Your instructions: From the line containing "destruct (base_props p" down to the line containing "by eapply no_forbidden_prefix." in the records below, reproduce every line exactly, ends included, and omit all others.

Data excerpts:
Lemma sheet_name_spec name used :
  let base := str_or (strip (slice_to (remove_invalid name) MAX_SHEET_LEN))
                (lit "sheet") in
  ∃ r, sanitize_sheet_name name used = Some (r, {[ r ]} ∪ used) ∧ (r ∉ used) ∧
    ((r = base ∧ (base ∉ used)) ∨
     (base ∈ used ∧
      ∃ k, (1 ≤ k ≤ 1 + N.of_nat (size used))%N ∧ r = renamed base k ∧
        ∀ k', (1 ≤ k' < k)%N → renamed base k' ∈ used)).
Proof.
  intros base.
  destruct (while_search (sanitize_cond used) (sanitize_body base)
              (fun s => bool_decide (s ∈ used))
              (renamed base) ltac:(done) ltac:(done) used base 1%N
              (package_renamed_inj base)) as (r & j & Hw & Hr & Hcase).
  { intros k Hk. by apply bool_decide_eq_true in Hk. }
  apply bool_decide_eq_false in Hr.
  exists r. split; [|split; [done|]].
  - unfold sanitize_sheet_name. fold base. rewrite Hw. done.
  - destruct Hcase as [[-> ->]|(Hb & k & Hk & -> & -> & Hmin)]; [by left|right].
    apply bool_decide_eq_true in Hb. split; [done|]. by exists k.
Qed.

Lemma sheet_base_props name :
  let base := str_or (strip (slice_to (remove_invalid name) MAX_SHEET_LEN))
                (lit "sheet") in
  no_forbidden base ∧ (length base ≤ 31)%nat ∧ trimmed base.
Proof.
  intros base. split; [|split]; [| |apply base_trimmed].
  - unfold base. clear base. destruct (strip _) as [|c r] eqn:E; simpl.
    + apply Forall_forall. intros c Hc Hin. revert Hc. vm_compute lit.
      unfold forbidden in Hin. vm_compute lit in Hin.
      intros Hc.
      repeat (apply elem_of_cons in Hin as [->|Hin];
              [revert Hc; compute_done|]).
      by apply elem_of_nil in Hin.
    + rewrite <- E. apply strip_Forall.
      eapply no_forbidden_prefix; [apply slice_to_prefix|].
      apply remove_invalid_no_forbidden.
  - unfold base. clear base. destruct (strip _) as [|c r] eqn:E; [simpl; lia|].
    unfold str_or.
    rewrite <- E.
    pose proof (strip_length (slice_to (remove_invalid name) MAX_SHEET_LEN)).
    pose proof (slice_to_length (remove_invalid name) MAX_SHEET_LEN).
    unfold len, MAX_SHEET_LEN in *. lia.
Qed.

Lemma sheet_name_valid name used :
  ∃ r, sanitize_sheet_name name used = Some (r, {[ r ]} ∪ used) ∧
    no_forbidden r ∧ (r ∉ used) ∧ r ≠ [] ∧
    (fits used → (length r ≤ 31)%nat).
Proof.
  destruct (sheet_name_spec name used) as (r & Hs & Hfresh & Hcase).
  destruct (sheet_base_props name) as (Hnf & Hlen & Ht).
  exists r. repeat split; try done.
  - destruct Hcase as [(-> & _)|(_ & k & _ & -> & _)]; [done|].
    by apply package_renamed_no_forbidden.
  - destruct Hcase as [(-> & _)|(_ & k & _ & -> & _)].
    + intros E. rewrite E in Ht. destruct Ht.
    + rewrite renamed_unfold by done. unfold tail_of.
      intros E. apply (f_equal length) in E.
      rewrite length_app in E. simpl in E. lia.
  - intros Hfit. destruct Hcase as [(-> & _)|(_ & k & Hk & -> & _)]; [done|].
    apply package_renamed_length; [done|]. eapply fits_counter; [done|lia].
Qed.

End package_sanitize.

(** ** Both sanitizers at once *)

Lemma sanitizer_spec p label used :
  ∃ r, sanitizer p label used = Some (r, {[ r ]} ∪ used) ∧ (r ∉ used) ∧ r ≠ [] ∧
    ((r = base p label ∧ (base p label ∉ used)) ∨
     ((base p label ∈ used ∨ (p = script ∧ base p label = [])) ∧
      ∃ k, (1 ≤ k ≤ 1 + N.of_nat (size used))%N ∧ r = numbered p (base p label) k ∧
        ∀ k', (1 ≤ k' < k)%N → numbered p (base p label) k' ∈ used)).
Proof.
  destruct p; simpl.
  - destruct (sanitize_spec label used) as (r & Hs & Hf & Hne & Hcase).
    exists r. repeat split; try done.
    destruct Hcase as [(-> & Hb & _)|([Hb|Hb] & Hk)]; [left|right|right]; auto.
  - destruct (sheet_name_valid label used) as (r' & Hs' & _ & _ & Hne & _).
    destruct (sheet_name_spec label used) as (r & Hs & Hf & Hcase).
    assert (r' = r) as -> by congruence.
    exists r. repeat split; try done.
    destruct Hcase as [(-> & Hb)|(Hb & Hk)]; [left|right]; auto.
Qed.

Lemma base_props p label :
  no_forbidden (base p label) ∧ (length (base p label) ≤ 31)%nat ∧
  (p = package → trimmed (base p label)).
Proof.
  destruct p; simpl.
  - destruct (sanitize_base_props label) as [H1 H2]. repeat split; try done.
  - destruct (sheet_base_props label) as (H1 & H2 & H3). repeat split; try done.
Qed.

(** The name tried for the counter [k]: the base, cut so that [_k] fits,
    followed by [_k]. *)
Lemma numbered_shape p b k :
  (p = package → trimmed b) → (length (numeral k) ≤ 31)%nat →
  numbered p b k = take (31 - length (numeral k)) b ++ numeral k.
Proof.
  intros Ht Hk. destruct p; unfold numbered.
  - unfold Script.renamed. fold (numeral k).
    change (Script.suffix_of k) with (numeral k).
    destruct (Z.ltb_spec 31 (len b + len (numeral k))) as [Hlt|Hge].
    + rewrite slice_to_nonneg by (unfold len; lia). f_equal. f_equal.
      unfold len. lia.
    + f_equal. symmetry. apply take_ge. unfold len in Hge. lia.
  - rewrite renamed_unfold by auto. change (Package.tail_of k) with (numeral k).
    rewrite slice_to_nonneg by (unfold len, Package.MAX_SHEET_LEN; lia).
    f_equal. f_equal. unfold len, Package.MAX_SHEET_LEN. lia.
Qed.

Lemma numbered_length p b k :
  (p = package → trimmed b) → (length (numeral k) ≤ 31)%nat →
  (length (numbered p b k) ≤ 31)%nat ∧
  ((31 < length b + length (numeral k))%nat → length (numbered p b k) = 31%nat).
Proof.
  intros Ht Hk. rewrite numbered_shape by done.
  rewrite length_app, length_take. lia.
Qed.

Lemma fits_numeral (used : gset str) k :
  (N.of_nat (size used) ≤ SSIZE_MAX + 1)%N → (k ≤ 1 + N.of_nat (size used))%N →
  (length (numeral k) ≤ 31)%nat.
Proof.
  unfold SSIZE_MAX. intros H1 H2. apply numeral_length. lia.
Qed.

Lemma numbered_prefix p b k :
  (p = package → trimmed b) →
  ∃ q, q `prefix_of` b ∧ numbered p b k = q ++ numeral k.
Proof.
  intros Ht. destruct p; unfold numbered.
  - apply renamed_shape.
  - rewrite renamed_unfold by auto. eexists. split; [apply slice_to_prefix|done].
Qed.

Lemma sanitizer_valid p label used :
  ∃ r, sanitizer p label used = Some (r, {[ r ]} ∪ used) ∧
    no_forbidden r ∧ (r ∉ used) ∧ r ≠ [] ∧
    ((N.of_nat (size used) ≤ SSIZE_MAX + 1)%N → (length r ≤ 31)%nat).
Proof.
  destruct (sanitizer_spec p label used) as (r & Hs & Hf & Hne & Hcase).
  destruct (base_props p label) as (Hnf & Hlen & Ht).
  exists r. repeat split; try done.
  - destruct Hcase as [(-> & _)|(_ & k & Hk & -> & _)]; [done|].
    destruct (numbered_prefix p (base p label) k Ht) as (q & Hq & ->).
    apply Forall_app. split; [|apply numeral_no_forbidden].
    by eapply no_forbidden_prefix.
  - intros Hfit. destruct Hcase as [(-> & _)|(_ & k & Hk & -> & _)]; [done|].
    apply numbered_length; [done|]. eapply fits_numeral; [done|lia].
Qed.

Response to the exercise:
  destruct (base_props p label) as (Hnf & Hlen & Ht).
  exists r. repeat split; try done.
  - destruct Hcase as [(-> & _)|(_ & k & Hk & -> & _)]; [done|].
    destruct (numbered_prefix p (base p label) k Ht) as (q & Hq & ->).
    apply Forall_app. split; [|apply numeral_no_forbidden].
    by eapply no_forbidden_prefix.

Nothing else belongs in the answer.